Equilibrative nucleoside transporter 1 (ENT1) is a protein that in humans is encoded by the SLC29A1 gene. Multiple alternatively spliced variants, encoding the same protein, have been found for this gene. Expressed on red blood cell surfaces, these variants make up the Augustine blood group system.

Function 

This gene is a member of the equilibrative nucleoside transporter family. The gene encodes a transmembrane glycoprotein that localizes to the plasma and mitochondrial membranes and mediates the cellular uptake of nucleosides from the surrounding medium. The protein is categorized as an equilibrative (as opposed to concentrative) transporter that is sensitive to inhibition by nitrobenzylmercaptopurine ribonucleoside (NBMPR). Nucleoside transporters are required for nucleotide synthesis in cells that lack de novo nucleoside synthesis pathways, and are also necessary for the uptake of cytotoxic nucleosides used for cancer and viral chemotherapies.

Genomics

The gene encoding this protein is located on the short arm of chromosome 6 at 6p21.2-p21.1 on the Watson (plus) strand.
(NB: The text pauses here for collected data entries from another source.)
(** * Freshservice documentation RAG demo: model and verified properties

    A shallow embedding of the four Python modules of the repository
    ([ingest.py], [rag.py], [app.py], [scraper.py]) and the properties of
    the specification that are stated about them.

    Conventions of the model.
    - A Python [str] is the list of its Unicode code points.
    - A Python/numpy float is an exact rational of [Q]: rounding is not
      modelled, order and arithmetic are those of the rationals.
    - A call that may raise returns a [result]; functions that read or
      write the process globals or the files under [data/] are state
      transformers on [process].
    - The pretrained sentence encoder with the cosine metric, the hosted
      chat model, and the web with its HTML parser are interfaces
      ([SentenceModel], [ChatModel], [Web]): the program is modelled for
      every implementation of them.
    - The nearest-neighbour search of scikit-learn is modelled by brute
      force: all distances, sorted, the first [k] kept. *)

From Stdlib Require Import QArith Lqa.
From stdpp Require Import strings gmap list sorting.

Local Open Scope nat_scope.

(** ** Python values *)

Abbreviation char := N (only parsing).
Abbreviation str := (list N) (only parsing).

(** [decode_utf8] reads the bytes of a source literal as code points, so
    that the literals of the Python files can be written down as they are. *)
Fixpoint decode_utf8 (bs : list N) : str :=
  match bs with
  | [] => []
  | b :: r =>
      if (b <? 128)%N then b :: decode_utf8 r
      else if (b <? 224)%N then
        match r with
        | c1 :: r1 => ((b - 192) * 64 + (c1 - 128))%N :: decode_utf8 r1
        | _ => []
        end
      else if (b <? 240)%N then
        match r with
        | c1 :: c2 :: r2 =>
            ((b - 224) * 4096 + (c1 - 128) * 64 + (c2 - 128))%N :: decode_utf8 r2
        | _ => []
        end
      else
        match r with
        | c1 :: c2 :: c3 :: r3 =>
            ((b - 240) * 262144 + (c1 - 128) * 4096 + (c2 - 128) * 64 + (c3 - 128))%N
              :: decode_utf8 r3
        | _ => []
        end
  end.

Definition lit (s : string) : str :=
  decode_utf8 (map Ascii.N_of_ascii (String.list_ascii_of_string s)).

(** Exceptions, by class. *)
Inductive exn :=
  | ValueError
  | IndexError
  | TypeError
  | AttributeError
  | FileNotFoundError
  | RuntimeError
  | NotFittedError
  | RequestException
  | APIError
  | ParseError
  | ZeroDivisionError.

Inductive result (A : Type) :=
  | Ok (a : A)
  | Raise (e : exn).
Arguments Ok {A} a.
Arguments Raise {A} e.

Definition rbind {A B} (r : result A) (f : A -> result B) : result B :=
  match r with
  | Ok a => f a
  | Raise e => Raise e
  end.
It is 14,647 bases in length. The encoded protein has 456 amino acid residues  with 11 predicted transmembrane domains. The predicted molecular weight is 50.219 kiloDaltons. The protein is post translationally glycosylated and expressed in all tissue with the apparent exception of skeletal muscle. The highest levels are found in the liver, heart, testis, spleen, lung, kidney and brain.

Interactive pathway map

Clinical significance

Mutations in this gene have been associated with H syndrome, pigmented hypertrichosis with insulin dependent diabetes and Faisalabad histiocytosis.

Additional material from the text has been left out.